Saved entries:
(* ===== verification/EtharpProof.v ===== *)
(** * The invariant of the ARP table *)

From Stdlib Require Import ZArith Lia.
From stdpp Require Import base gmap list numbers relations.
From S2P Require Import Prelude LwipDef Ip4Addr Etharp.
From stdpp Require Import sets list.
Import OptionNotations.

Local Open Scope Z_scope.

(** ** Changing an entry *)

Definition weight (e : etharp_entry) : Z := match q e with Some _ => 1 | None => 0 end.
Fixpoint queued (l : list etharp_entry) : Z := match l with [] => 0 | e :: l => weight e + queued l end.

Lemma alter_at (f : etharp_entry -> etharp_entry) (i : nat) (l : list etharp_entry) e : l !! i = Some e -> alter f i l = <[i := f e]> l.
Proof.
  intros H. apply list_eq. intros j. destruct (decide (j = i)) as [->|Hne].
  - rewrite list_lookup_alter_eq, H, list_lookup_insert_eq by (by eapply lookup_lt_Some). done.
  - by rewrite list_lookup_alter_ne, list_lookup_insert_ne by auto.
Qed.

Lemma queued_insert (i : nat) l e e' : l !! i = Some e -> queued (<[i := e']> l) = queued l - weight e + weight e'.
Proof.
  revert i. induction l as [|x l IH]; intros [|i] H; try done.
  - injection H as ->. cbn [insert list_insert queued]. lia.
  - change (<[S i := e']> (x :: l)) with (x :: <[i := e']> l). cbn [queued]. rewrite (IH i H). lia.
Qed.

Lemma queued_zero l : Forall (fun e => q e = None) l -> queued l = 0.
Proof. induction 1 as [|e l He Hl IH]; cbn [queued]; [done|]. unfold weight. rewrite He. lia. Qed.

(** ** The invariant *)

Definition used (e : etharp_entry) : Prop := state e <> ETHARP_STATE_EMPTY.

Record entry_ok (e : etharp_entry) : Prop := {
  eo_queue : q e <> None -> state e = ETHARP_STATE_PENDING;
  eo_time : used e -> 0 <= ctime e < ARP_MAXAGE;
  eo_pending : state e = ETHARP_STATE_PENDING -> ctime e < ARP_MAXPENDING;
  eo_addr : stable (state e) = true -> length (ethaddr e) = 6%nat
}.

▸ The task
Please copy the line holding "(** ** The invariant *)" and all lines after it to the end of the records, exactly, and nothing else.

▸ Result of the task
(** ** The invariant *)

Definition used (e : etharp_entry) : Prop := state e <> ETHARP_STATE_EMPTY.

Record entry_ok (e : etharp_entry) : Prop := {
  eo_queue : q e <> None -> state e = ETHARP_STATE_PENDING;
  eo_time : used e -> 0 <= ctime e < ARP_MAXAGE;
  eo_pending : state e = ETHARP_STATE_PENDING -> ctime e < ARP_MAXPENDING;
  eo_addr : stable (state e) = true -> length (ethaddr e) = 6%nat
}.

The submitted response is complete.